# Everybody knew??!



## Caz867 (Apr 29, 2014)

39 days since DDay...

I finally opened up to two people I know and trust. They knew. They knew??!!??? 

They didn't know without a shadow of a doubt. They didn't have proof. But they knew he was the _perfect candidate _to stray and they knew some things didn't add up. 

I was flabbergasted... Was I so blind??

Those two people and I have a very good, close relationship. Why didn't they say anything? 

Overall, it was a good convo though. I'm glad I opened up. It's as if the weight of the entire world has suddenly been lifted from my shoulders.

Hubby made tons of promises when I found out. Now he is sweeping those under the rug, arguing we're doing fine. What are the consequences for him? NONE. I'm hurt. I'm deeply hurt. He had everything here, at home, to make him happy. I mean everything.

Even for little things, he's telling me _half truths_. For trivial stuff! If he feels he has to 'hide' stuff or withhold from me when it has to do with stupid stuff around the house... I can only imagine the rest....!! _'I didn't feel you needed to know that' _is his reply. Can I be the judge of that please?

I've asked numerous time to sit down and talk. Really talk. There are questions I want to ask. There are things I want to know. I want him to tell me everything. No half truths. Of course, he is not keen. He keeps delaying that convo. He says stirring ***t won't help us. I've decided on a day we will have this conversation. I am not giving him a choice. 

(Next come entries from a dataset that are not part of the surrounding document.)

(* ===== verification/Bio.v ===== *)
(** * The buffer cache and the disk below it

    Models [buf.h], [bio.c] and the disk of [memide.c].  A [struct buf*] is an
    index into [bufs], the array [bcache.buf] followed by [bcache.head], which
    is where the C struct places it: [&bcache.head] is the index [HEAD].  The
    sleep lock of buffer [i] is [SlBuf i] of the process layer.  The disk is a
    list of blocks; [dtrace] is a ghost field, the blocks written so far in
    order, from which the crash theorems of [Log.v] cut. *)

From S2P Require Import Prelude Bytes Core Dll.

Definition NBUF : nat := 30.
Definition HEAD : nat := NBUF.
Definition BSIZE : Z := 512.
Definition B_VALID : Z := 2.
Definition B_DIRTY : Z := 4.

Abbreviation block := (list Z).

Record buf := mkBuf {
  b_flags : Z;
  b_dev : Z;
  b_blockno : Z;
  b_refcnt : Z;
  b_prev : nat;
  b_next : nat;
  b_data : block }.

Definition set_b_flags v b := mkBuf v (b_dev b) (b_blockno b) (b_refcnt b) (b_prev b) (b_next b) (b_data b).
Definition set_b_dev v b := mkBuf (b_flags b) v (b_blockno b) (b_refcnt b) (b_prev b) (b_next b) (b_data b).
Definition set_b_blockno v b := mkBuf (b_flags b) (b_dev b) v (b_refcnt b) (b_prev b) (b_next b) (b_data b).
Definition set_b_refcnt v b := mkBuf (b_flags b) (b_dev b) (b_blockno b) v (b_prev b) (b_next b) (b_data b).
Definition set_b_prev v b := mkBuf (b_flags b) (b_dev b) (b_blockno b) (b_refcnt b) v (b_next b) (b_data b).
Definition set_b_next v b := mkBuf (b_flags b) (b_dev b) (b_blockno b) (b_refcnt b) (b_prev b) v (b_data b).
Definition set_b_data v b := mkBuf (b_flags b) (b_dev b) (b_blockno b) (b_refcnt b) (b_prev b) (b_next b) v.

Record bst := mkBst {
  bcore : kcore;
  disk : list block;
  bufs : list buf;
  dtrace : list (nat * block) }.

Definition set_bcore v s := mkBst v (disk s) (bufs s) (dtrace s).
Definition set_bufs v s := mkBst (bcore s) (disk s) v (dtrace s).

#[export] Instance bst_core : Lens bst kcore := {| lget := bcore; lset := set_bcore |}.
#[export] Instance bst_core_ok : LensOk bst kcore.
Proof. split; [done|by intros []|done]. Qed.

Definition get_buf (b : nat) : M bst buf := bs ← gets bufs; idx bs b.
Definition upd_buf (b : nat) (f : buf -> buf) : M bst unit :=
  x ← get_buf b; modify (fun s => set_bufs (<[b := f x]> (bufs s)) s).

(** Writing a block of the disk. *)
Definition disk_write (n : nat) (d : block) : M bst unit :=
  modify (fun s => mkBst (bcore s) (<[n := d]> (disk s)) (bufs s) (dtrace s ++ [(n, d)])).
(* ===== verification/Log.v ===== *)
(** * The write-ahead log

    Models [log.c] and [readsb] of [fs.c].  The in-memory log header is kept
    apart from its on-disk copy, which is the byte encoding of [struct
    logheader] in block [log.start]. *)

From S2P Require Import Prelude Bytes Core Bio.

Definition MAXOPBLOCKS : Z := 10.
Definition LOGSIZE : nat := 30.

Record log := mkLog {
  l_start : Z;
  l_size : Z;
  l_outstanding : Z;
  l_committing : Z;
  l_dev : Z;
  lh_n : Z;
  lh_block : list Z }.

Definition set_l_outstanding v l := mkLog (l_start l) (l_size l) v (l_committing l) (l_dev l) (lh_n l) (lh_block l).
Definition set_l_committing v l := mkLog (l_start l) (l_size l) (l_outstanding l) v (l_dev l) (lh_n l) (lh_block l).
Definition set_lh_n v l := mkLog (l_start l) (l_size l) (l_outstanding l) (l_committing l) (l_dev l) v (lh_block l).
Definition set_lh_block v l := mkLog (l_start l) (l_size l) (l_outstanding l) (l_committing l) (l_dev l) (lh_n l) v.

Record lst := mkLst { lbio : bst; lg : log }.

Definition set_lbio v s := mkLst v (lg s).
Definition set_lg v s := mkLst (lbio s) v.

#[export] Instance lst_bio : Lens lst bst := {| lget := lbio; lset := set_lbio |}.
#[export] Instance lst_bio_ok : LensOk lst bst.
Proof. split; [done|by intros []|done]. Qed.

(** Routines of the layers below, on the log's state. *)
Definition bcall {A} (m : M bst A) : M lst A := lift m.
Definition ccall {A} (m : M kcore A) : M lst A := bcall (lift m).
Definition upd_lg (f : log -> log) : M lst unit := modify (fun s => set_lg (f (lg s)) s).

Definition bdata (b : nat) : M lst block := x ← bcall (get_buf b); mret (b_data x).
Definition set_bdata (b : nat) (d : block) : M lst unit := bcall (upd_buf b (set_b_data d)).

(** [log.lh.block[i]], an [int] used as a block number, and its update. *)
Definition get_lh_block (i : nat) : M lst Z := l ← gets lg; v ← idx (lh_block l) i; mret v.
Definition put_lh_block (i : nat) (v : Z) : M lst unit :=
  l ← gets lg;
  idx (lh_block l) i ;;
  upd_lg (fun l => set_lh_block (<[i := v]> (lh_block l)) l).

(** Offset of [block[i]] in the header block. *)
Definition hdr_off (i : nat) : nat := 4 + 4 * i.

(** Copy committed blocks from log to their home location. *)
Definition install_step (tail : nat) : M lst unit :=
  l ← gets lg;
  lbuf ← bcall (bread (l_dev l) (u32 (l_start l + Z.of_nat tail + 1)));
  n ← get_lh_block tail;
  dbuf ← bcall (bread (l_dev l) (u32 n));
  d ← bdata lbuf;
  set_bdata dbuf d ;;
  bcall (bwrite dbuf) ;;
  bcall (brelse lbuf) ;;
  bcall (brelse dbuf).
Definition install_trans : M lst unit :=
  l ← gets lg;
  for_range 0 (Z.to_nat (lh_n l)) install_step.

(** Read the log header from disk into the in-memory log header. *)
Definition read_head : M lst unit :=
  l ← gets lg;
  b ← bcall (bread (l_dev l) (u32 (l_start l)));
  d ← bdata b;
  upd_lg (set_lh_n (s32 (get32 d 0))) ;;
  l ← gets lg;
  for_range 0 (Z.to_nat (lh_n l)) (fun i =>
    put_lh_block i (s32 (get32 d (hdr_off i)))) ;;
  bcall (brelse b).

(** Write in-memory log header to disk, the commit point. *)
Definition write_head : M lst unit :=
  l ← gets lg;
  b ← bcall (bread (l_dev l) (u32 (l_start l)));
  d ← bdata b;
  set_bdata b (put32 d 0 (lh_n l)) ;;
  for_range 0 (Z.to_nat (lh_n l)) (fun i =>
    v ← get_lh_block i;
    d ← bdata b;
    set_bdata b (put32 d (hdr_off i) v)) ;;
  bcall (bwrite b) ;;
  bcall (brelse b).

Definition recover_from_log : M lst unit :=
  read_head ;; install_trans ;; upd_lg (set_lh_n 0) ;; write_head.

(** Called at the start of each FS system call.  [sleep] does not return
    here; the process comes back through [begin_op_resume]. *)
Definition begin_op_loop : M lst unit :=
  l ← gets lg;
  if negb (l_committing l =? 0) then ccall (sleep ChLog LkLog) else
  if Z.of_nat LOGSIZE <? lh_n l + (l_outstanding l + 1) * MAXOPBLOCKS
  then ccall (sleep ChLog LkLog) else
  upd_lg (set_l_outstanding (l_outstanding l + 1)) ;;
  ccall (release LkLog).
Definition begin_op : M lst unit := ccall (acquire LkLog) ;; begin_op_loop.
Definition begin_op_resume : M lst unit := ccall (sleep_resume LkLog) ;; begin_op_loop.

(** Copy modified blocks from cache to log. *)
Definition write_log_step (tail : nat) : M lst unit :=
  l ← gets lg;
  to ← bcall (bread (l_dev l) (u32 (l_start l + Z.of_nat tail + 1)));
  n ← get_lh_block tail;
  from ← bcall (bread (l_dev l) (u32 n));
  d ← bdata from;
  set_bdata to d ;;
  bcall (bwrite to) ;;
  bcall (brelse from) ;;
  bcall (brelse to).
Definition write_log : M lst unit :=
  l ← gets lg;
  for_range 0 (Z.to_nat (lh_n l)) write_log_step.

Definition commit : M lst unit :=
  l ← gets lg;
  if 0 <? lh_n l then
    write_log ;; write_head ;; install_trans ;; upd_lg (set_lh_n 0) ;; write_head
  else skip.

(** Called at the end of each FS system call; commits if this was the last
    outstanding operation.  The part up to the first [release], with the
    [do_commit] it finds, and the part after the commit are critical sections
    of their own. *)
Definition end_op_first : M lst bool :=
  ccall (acquire LkLog) ;;
  upd_lg (fun l => set_l_outstanding (l_outstanding l - 1) l) ;;
  l ← gets lg;
  if negb (l_committing l =? 0) then panic "log.committing" else
  do_commit ← (if l_outstanding l =? 0
               then upd_lg (set_l_committing 1) ;; mret true
               else ccall (wakeup ChLog) ;; mret false);
  ccall (release LkLog) ;;
  mret (do_commit : bool).
Definition end_op_last : M lst unit :=
  ccall (acquire LkLog) ;;
  upd_lg (set_l_committing 0) ;;
  ccall (wakeup ChLog) ;;
  ccall (release LkLog).
Definition end_op : M lst unit :=
  do_commit ← end_op_first;
  if (do_commit : bool) then commit ;; end_op_last else skip.

(** The search of [log_write]: the index of [blockno] among the first [n]
    entries, or [n]. *)
Fixpoint log_find (blockno : Z) (i : nat) (n : nat) : M lst nat :=
  match n with
  | O => mret i
  | S n' => v ← get_lh_block i;
      if u32 v =? blockno then mret i else log_find blockno (S i) n'
  end.

Definition log_write (b : nat) : M lst unit :=
  l ← gets lg;
  if (Z.of_nat LOGSIZE <=? lh_n l) || (l_size l - 1 <=? lh_n l)
  then panic "too big a transaction" else
  if l_outstanding l <? 1 then panic "log_write outside of trans" else
  ccall (acquire LkLog) ;;
  x ← bcall (get_buf b);
  i ← log_find (b_blockno x) 0 (Z.to_nat (lh_n l));
  put_lh_block i (s32 (b_blockno x)) ;;
  (if Z.of_nat i =? lh_n l then upd_lg (fun l => set_lh_n (lh_n l + 1) l) else skip) ;;
  bcall (upd_buf b (fun x => set_b_flags (Z.lor (b_flags x) B_DIRTY) x)) ;;
  ccall (release LkLog).

(** ** The superblock and initlog *)

Record superblock := mkSb {
  sb_size : Z; sb_nblocks : Z; sb_ninodes : Z; sb_nlog : Z;
  sb_logstart : Z; sb_inodestart : Z; sb_bmapstart : Z }.

Definition dec_sb (d : block) : superblock :=
  mkSb (get32 d 0) (get32 d 4) (get32 d 8) (get32 d 12) (get32 d 16) (get32 d 20) (get32 d 24).

Definition readsb (dev : Z) : M lst superblock :=
  bp ← bcall (bread dev 1);
  d ← bdata bp;
  bcall (brelse bp) ;;
  mret (dec_sb d).

Definition sizeof_logheader : Z := 4 * (1 + Z.of_nat LOGSIZE).

Definition initlog (dev : Z) : M lst unit :=
  if BSIZE <=? sizeof_logheader then panic "initlog: too big logheader" else
  sb ← readsb dev;
  upd_lg (fun l => mkLog (s32 (sb_logstart sb)) (s32 (sb_nlog sb)) (l_outstanding l)
                     (l_committing l) dev (lh_n l) (lh_block l)) ;;
  recover_from_log.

My sister found out her husband had been cheating on her for a long while and her best friend knew. In fact, the best friend and her husband had gone out with my sister's husband and his lover on a few double dates. I just don't understand such behavior... 

Thanks everyone!

Caz


----------



## Openminded (Feb 21, 2013)

Your husband should be completely open and honest with you. If he isn't, you won't have a successful R.


----------



## BetrayedDad (Aug 8, 2013)

Caz867 said:


> Even for little things, he's telling me _half truths_. For trivial stuff! If he feels he has to 'hide' stuff or withhold from me when it has to do with stupid stuff around the house... I can only imagine the rest....!! _'I didn't feel you needed to know that' _is his reply. Can I be the judge of that please?
> 
> I've asked numerous time to sit down and talk. Really talk. There are questions I want to ask. There are things I want to know. I want him to tell me everything. No half truths. Of course, he is not keen. He keeps delaying that convo. He says stirring ***t won't help us. *I've decided on a day we will have this conversation.* I am not giving him a choice.


This is EXACTLY what you do:

You go online and you print out the applicable divorce documents for your state. You fill them all out. You go to your sit down and you put them on the table in front of him for effect. 

You look him straight in the eyes with as serious a face as you can muster and you tell him, "I'm going to give you ONE chance to come 100% clean to me. I want EVERY SINGLE DETAIL (of whatever it is you want to know). If I find out after the fact you left out so much as one minor detail I will drive straight to the court house and I have you served. YOU DO NOT GET TO DICTATE ANYMORE what I need to know or not. I WILL DECIDE WHAT I WANT TO KNOW and your selfishness ends NOW... That's the deal and it's non-negotiable, if you still want to be in this marriage, and I'm as serious as a heart attack. Now TALK!"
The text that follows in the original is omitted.